Collected data
--
(** X20. Consecutive pages of [GET /users] tile the list of users: for
    a positive page size, pages 1 to k put one after the other are the
    first k * page_size users of the table ordered newest first, so no
    user is skipped between two pages and none is shown twice. *)
Theorem user_pages_tile db ps k :
  0 < ps ->
  sqlite_int (Z.of_nat k * ps) = true ->
  exists pages,
    Forall2 (fun pn page =>
               UsersHandler_get db (ArgGiven (Some (Z.of_nat pn))) (ArgGiven (Some ps))
               = inr (users_response page))
      (seq 1 k) pages
    /\ List.concat pages
       = firstn (k * Z.to_nat ps) (order_by_created_at_desc (users db)).
Proof.
  intros Hps. induction k as [|k IH]; intros Hk.
  - exists []. split; [constructor|reflexivity].
  - destruct IH as (pages & Hpages & Hcat).
    { apply (sqlite_int_between _ (Z.of_nat (S k) * ps)); auto. nia. }
    exists (List.app pages [limit_offset ps (Z.of_nat k * ps)
                         (order_by_created_at_desc (users db))]).
    split.
    + rewrite seq_S. apply Forall2_app; auto.
      constructor; [|constructor].
      replace (Z.of_nat k * ps) with ((Z.of_nat (1 + k) - 1) * ps) by nia.
      apply UsersHandler_get_page.
      * destruct k as [|k']; [|apply (sqlite_int_between _ (Z.of_nat (S (S k')) * ps));
                                auto; nia].
        replace ps with (Z.of_nat 1 * ps) by lia. exact Hk.
      * apply (sqlite_int_between _ (Z.of_nat (S k) * ps)); auto. nia.
    + rewrite concat_app, Hcat. simpl. rewrite app_nil_r.
      unfold limit_offset. destruct (Z.ltb_spec ps 0); [lia|].
      replace (Z.to_nat (Z.of_nat k * ps)) with (k * Z.to_nat ps)%nat by nia.
      replace (Z.to_nat ps + k * Z.to_nat ps)%nat
        with (k * Z.to_nat ps + Z.to_nat ps)%nat by lia.
      symmetry. apply firstn_plus.
Qed.

Lemma user_pages_tile_witness :
  exists pages,
    Forall2 (fun pn page =>
               UsersHandler_get
                 (run init_db [PostUsers (Some "Ann") 5; PostUsers (Some "Bob") 9;
                               PostUsers (Some "Cid") 7])
                 (ArgGiven (Some (Z.of_nat pn))) (ArgGiven (Some 2))
               = inr (users_response page))
      (seq 1 2) pages
    /\ List.concat pages
       = firstn (2 * Z.to_nat 2)
           (order_by_created_at_desc
              (users (run init_db [PostUsers (Some "Ann") 5; PostUsers (Some "Bob") 9;
                                   PostUsers (Some "Cid") 7]))).
Proof.
  apply (user_pages_tile
           (run init_db [PostUsers (Some "Ann") 5; PostUsers (Some "Bob") 9;
                         PostUsers (Some "Cid") 7]) 2 2);
    [lia | reflexivity].
Defined.

(** X21. A first page at least as large as the table shows every stored
    user exactly once, newest first: ordering loses no row and repeats
    none. *)
Theorem first_page_shows_all_users db ps :
  Z.of_nat (List.length (users db)) <= ps ->
  sqlite_int ps = true ->
  exists page,
    UsersHandler_get db (ArgGiven (Some 1)) (ArgGiven (Some ps))
    = inr (users_response page)
    /\ Permutation page (users db)
    /\ newest_first page.
Proof.
  intros Hlen Hint.
  exists (order_by_created_at_desc (users db)).
  split; [|split; [apply order_by_perm|apply order_by_sorted]].
  rewrite UsersHandler_get_page by (auto; reflexivity).
  do 2 f_equal. unfold limit_offset.
  destruct (Z.ltb_spec ps 0); [lia|]. simpl.
  apply firstn_all2.
  rewrite (Permutation_length (order_by_perm (users db))). lia.
Qed.
(** * Pong: the scene state machine of [videogame/scene.py]

    A shallow embedding of [Scene] and [GameScreen] and the properties of
    their per-frame update, event handling and start-up.

    Python integers are unbounded, so every number is a [Z]; [//] is floor
    division, which is [Z.div] for the positive divisors used here.  The
    objects are mutable in Python; here every method takes the object and
    returns the updated one.  The clock, the random generator and the sound
    channel live outside the scene and are threaded through a small state
    monad. *)

From Stdlib Require Import ZArith List String Bool Lia.
Import ListNotations.
Open Scope Z_scope.

(* Integer operations stay folded under [simpl] and [cbn]. *)
#[local] Arguments Z.add : simpl never.
#[local] Arguments Z.sub : simpl never.
#[local] Arguments Z.mul : simpl never.
#[local] Arguments Z.div : simpl never.
#[local] Arguments Z.modulo : simpl never.
#[local] Arguments Z.opp : simpl never.
#[local] Arguments Z.min : simpl never.
#[local] Arguments Z.max : simpl never.
#[local] Arguments Z.ltb : simpl never.
#[local] Arguments Z.gtb : simpl never.
#[local] Arguments Z.leb : simpl never.
#[local] Arguments Z.geb : simpl never.
#[local] Arguments Z.eqb : simpl never.

(** ** The parts of pygame the scenes use *)

Module Pygame.

(** [pygame.Rect]: integer position and size with the derived edges. *)
Record Rect := mkRect { rx : Z; ry : Z; rw : Z; rh : Z }.

Definition left (r : Rect) : Z := rx r.
Definition top (r : Rect) : Z := ry r.
Definition right (r : Rect) : Z := rx r + rw r.
Definition bottom (r : Rect) : Z := ry r + rh r.
Definition centerx (r : Rect) : Z := rx r + rw r / 2.
Definition centery (r : Rect) : Z := ry r + rh r / 2.

Definition set_x (v : Z) (r : Rect) : Rect := mkRect v (ry r) (rw r) (rh r).
Definition set_y (v : Z) (r : Rect) : Rect := mkRect (rx r) v (rw r) (rh r).

(** [Rect.colliderect]: rectangles of zero width or height collide with
    nothing; otherwise the open intervals must overlap on both axes. *)
Definition colliderect (a b : Rect) : bool :=
  if (rw a =? 0) || (rh a =? 0) || (rw b =? 0) || (rh b =? 0) then false
  else
    (Z.min (rx a) (rx a + rw a) <? Z.max (rx b) (rx b + rw b))
    && (Z.min (ry a) (ry a + rh a) <? Z.max (ry b) (ry b + rh b))
    && (Z.max (rx a) (rx a + rw a) >? Z.min (rx b) (rx b + rw b))
    && (Z.max (ry a) (ry a + rh a) >? Z.min (ry b) (ry b + rh b)).

(** Key codes: the five keys the scenes name, and every other key. *)
Inductive Key := K_w | K_s | K_UP | K_DOWN | K_ESCAPE | K_other (code : Z).

Definition key_eqb (a b : Key) : bool :=
  match a, b with
  | K_w, K_w | K_s, K_s | K_UP, K_UP | K_DOWN, K_DOWN
  | K_ESCAPE, K_ESCAPE => true
  | K_other m, K_other n => m =? n
  | _, _ => false
  end.

(** Events: only key events carry a [key] attribute. *)
Inductive Event :=
| QUIT
| KEYDOWN (key : Key)
| KEYUP (key : Key)
| OTHER (type : Z).

End Pygame.
Import Pygame.

(** ** The world outside the scene

    [pygame.time.get_ticks], the [random] module and the sound channel.
    The n-th reading of the clock and the n-th raw draw of the generator
    are given by two arbitrary functions, so a statement for every world
    covers every timing and every random outcome. *)

Inductive Sound := CountdownSound | PaddleSound | ScoreSound.

Record World := mkWorld {
  clock : nat -> Z;
  clock_reads : nat;
  rng : nat -> Z;
  rng_draws : nat;
  played : list Sound
}.

Definition M (A : Type) : Type := World -> A * World.

Definition ret {A} (a : A) : M A := fun w => (a, w).
Definition bind {A B} (m : M A) (k : A -> M B) : M B :=
  fun w => let (a, w') := m w in k a w'.

Notation "x <- m ;; k" := (bind m (fun x => k))
  (at level 61, m at next level, right associativity).
Notation "m ;;; k" := (bind m (fun _ => k))
  (at level 61, right associativity).

Definition get_ticks : M Z :=
  fun w => (clock w (clock_reads w),
            mkWorld (clock w) (S (clock_reads w)) (rng w) (rng_draws w) (played w)).

Definition draw : M Z :=
  fun w => (rng w (rng_draws w),
            mkWorld (clock w) (clock_reads w) (rng w) (S (rng_draws w)) (played w)).

(** [random.randint(a, b)]: an integer of [a..b], both ends included. *)
Definition randint (a b : Z) : M Z :=
  r <- draw ;; ret (a + r mod (b - a + 1)).

(** [random.choice([-1, 1])]: the raw draw picks the index. *)
Definition sign_of (r : Z) : Z := if r mod 2 =? 0 then -1 else 1.

Definition choice_sign : M Z :=
  r <- draw ;; ret (sign_of r).

(** [Sound.play()]: the log keeps the sounds in the order played. *)
Definition play (s : Sound) : M unit :=
  fun w => (tt, mkWorld (clock w) (clock_reads w) (rng w) (rng_draws w)
                        (played w ++ [s])).

(** ** Scene: the base class *)

Module Scene.

(** [soundtrack] is [None] for Python's [None]; it is falsy when [None]
    or empty. *)
Record t := mk {
  is_valid : bool;
  frame_rate : Z;
  soundtrack : option string
}.

Definition init (track : option string) : t := mk true 60 track.

(** [Scene.process_event], lines 32-39; the two prints go to [out]. *)
Definition process_event (event : Event) (self : t) (out : list string)
  : t * list string :=
  let (self, out) :=
    match event with
    | QUIT => (mk false (frame_rate self) (soundtrack self),
               out ++ ["Good Bye!"%string])
    | _ => (self, out)
    end in
  match event with
  | KEYDOWN K_ESCAPE => (mk false (frame_rate self) (soundtrack self),
                         out ++ ["Bye bye!"%string])
  | _ => (self, out)
  end.

(** The music channel.  [load_error p] is the argument tuple of the
    [pygame.error] that [pygame.mixer.music.load p] raises, [None] when
    the file loads.  [calls] records what was asked of the channel. *)
Inductive MusicCall :=
| CallLoad (path : string)
| CallSetVolume (tenths : Z)
| CallPlay (loops : Z) (fade_ms : Z).

Record Mixer := mkMixer {
  load_error : string -> option (list string);
  calls : list MusicCall;
  stdout : list string
}.

Inductive Outcome := Returned | SystemExit (msg : string).

Definition truthy (track : option string) : bool :=
  match track with
  | Some s => negb (String.eqb s "")
  | None => false
  end.

Definition newline : string := String (Ascii.ascii_of_nat 10) "".

(** [Scene.start_scene], lines 51-60.  The volume 1.0 is kept in tenths. *)
Definition start_scene (self : t) (m : Mixer) : Outcome * Mixer :=
  match soundtrack self with
  | Some path =>
      if truthy (soundtrack self) then
        let m1 := mkMixer (load_error m) (calls m ++ [CallLoad path]) (stdout m) in
        match load_error m path with
        | Some args =>
            (SystemExit "broken!!",
             mkMixer (load_error m1) (calls m1)
                     (stdout m1 ++ [String.concat newline args]))
        | None =>
            let m2 := mkMixer (load_error m1) (calls m1 ++ [CallSetVolume 10])
                              (stdout m1) in
            (Returned,
             mkMixer (load_error m2) (calls m2 ++ [CallPlay (-1) 500]) (stdout m2))
        end
      else (Returned, m)
  | None => (Returned, m)
  end.

End Scene.

(** ** GameScreen *)

Record GameScreen := mkGame {
  is_valid : bool;
  size : Z * Z;
  ball : Rect;
  ball_velocity : Z * Z;
  player : Rect;
  ai : Rect;
  player_move_up : bool;
  player_move_down : bool;
  player_speed : Z;
  ai_speed : Z;
  ai_delay : Z;
  player_score : Z;
  ai_score : Z;
  countdown : Z;
  countdown_timer : Z;
  countdown_sound_ms : Z;
  countdown_start_time : Z;
  countdown_played : bool;
  serve : bool;
  round_delay : Z;
  wait_after_score : bool;
  score_time : Z
}.
Lemma allEdgePairs_coarse_elem (tris : list (list nat)) o :
  Forall (λ t, length t = 3) tris → Forall NoDup tris →
  o ∈ allEdgePairs (imap coarseElement tris) →
  ∃ x y, o = ((0, x), (0, y)) ∧ x ≠ y.
Proof.
  intros Hlen Hnd. rewrite allEdgePairs_coarse.
  induction tris as [|t ts IH]; intros Ho; [by apply elem_of_nil in Ho|].
  apply Forall_cons in Hlen as [Ht Hl]. apply Forall_cons in Hnd as [Hnt Hn].
  cbn [map concat] in Ho. apply elem_of_app in Ho as [Ho|Ho]; [|by apply IH].
  destruct t as [|a [|b [|c [|]]]]; try done.
  apply NoDup_cons in Hnt as [Ha Hnt]. apply NoDup_cons in Hnt as [Hb _].
  apply not_elem_of_cons in Ha as [Hab Ha].
  apply not_elem_of_cons in Ha as [Hac _].
  apply not_elem_of_cons in Hb as [Hbc _].
  simpl in Ho. rewrite edgePairs_three in Ho.
  apply elem_of_cons in Ho as [Ho|Ho]; [eauto|].
  apply elem_of_cons in Ho as [Ho|Ho]; [eauto|].
  apply list_elem_of_singleton in Ho. eauto.
Qed.
Lemma handleDragMove_inBounds e ev s :
  fitsViewport e (currentDimensions s) ->
  inBounds (getViewportBounds e (currentDimensions s)) (currentPosition s) ->
  inBounds (getViewportBounds e (currentDimensions s))
    (currentPosition (handleDragMove e ev s)).
Proof.
  intros Hfit Hin. unfold handleDragMove.
  destruct (isDragging s); simpl; [now apply clampPosition_inBounds | exact Hin].
Qed.

Lemma handleDragEnd_inBounds e s :
  fitsViewport e (currentDimensions s) ->
  inBounds (getViewportBounds e (currentDimensions s))
    (currentPosition (handleDragEnd e s)).
Proof.
  intros Hfit. unfold handleDragEnd. simpl.
  destruct (wasClamped e s) eqn:E.
  - now apply clampPosition_inBounds.
  - unfold wasClamped in E. apply orb_false_elim in E. destruct E as [Ex Ey].
    apply JsFacts.neqb_false in Ex, Ey.
    apply (inBounds_compat _ (clampPosition e (currentDimensions s) (currentPosition s))).
    + split; assumption.
    + now apply clampPosition_inBounds.
Qed.

Lemma handle_dimensions e ev s :
  currentDimensions (handle e ev s) = currentDimensions s.
Proof.
  destruct ev; simpl.
  - unfold handleDragStart. now destruct (onChrome ev || isResizing s).
  - unfold handleDragMove. now destruct (negb (isDragging s)).
  - reflexivity.
  - apply updatePhysics_dimensions.
Qed.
--
- [Task goal]: Would you copy, unchanged, the stretch of the records above that begins at the line containing "Definition play (s" and ends at the line containing "KEYDOWN K_ESCAPE =>", and only that?

- [Response for this exercise]:
Definition play (s : Sound) : M unit :=
  fun w => (tt, mkWorld (clock w) (clock_reads w) (rng w) (rng_draws w)
                        (played w ++ [s])).

(** ** Scene: the base class *)

Module Scene.

(** [soundtrack] is [None] for Python's [None]; it is falsy when [None]
    or empty. *)
Record t := mk {
  is_valid : bool;
  frame_rate : Z;
  soundtrack : option string
}.

Definition init (track : option string) : t := mk true 60 track.

(** [Scene.process_event], lines 32-39; the two prints go to [out]. *)
Definition process_event (event : Event) (self : t) (out : list string)
  : t * list string :=
  let (self, out) :=
    match event with
    | QUIT => (mk false (frame_rate self) (soundtrack self),
               out ++ ["Good Bye!"%string])
    | _ => (self, out)
    end in
  match event with
  | KEYDOWN K_ESCAPE => (mk false (frame_rate self) (soundtrack self),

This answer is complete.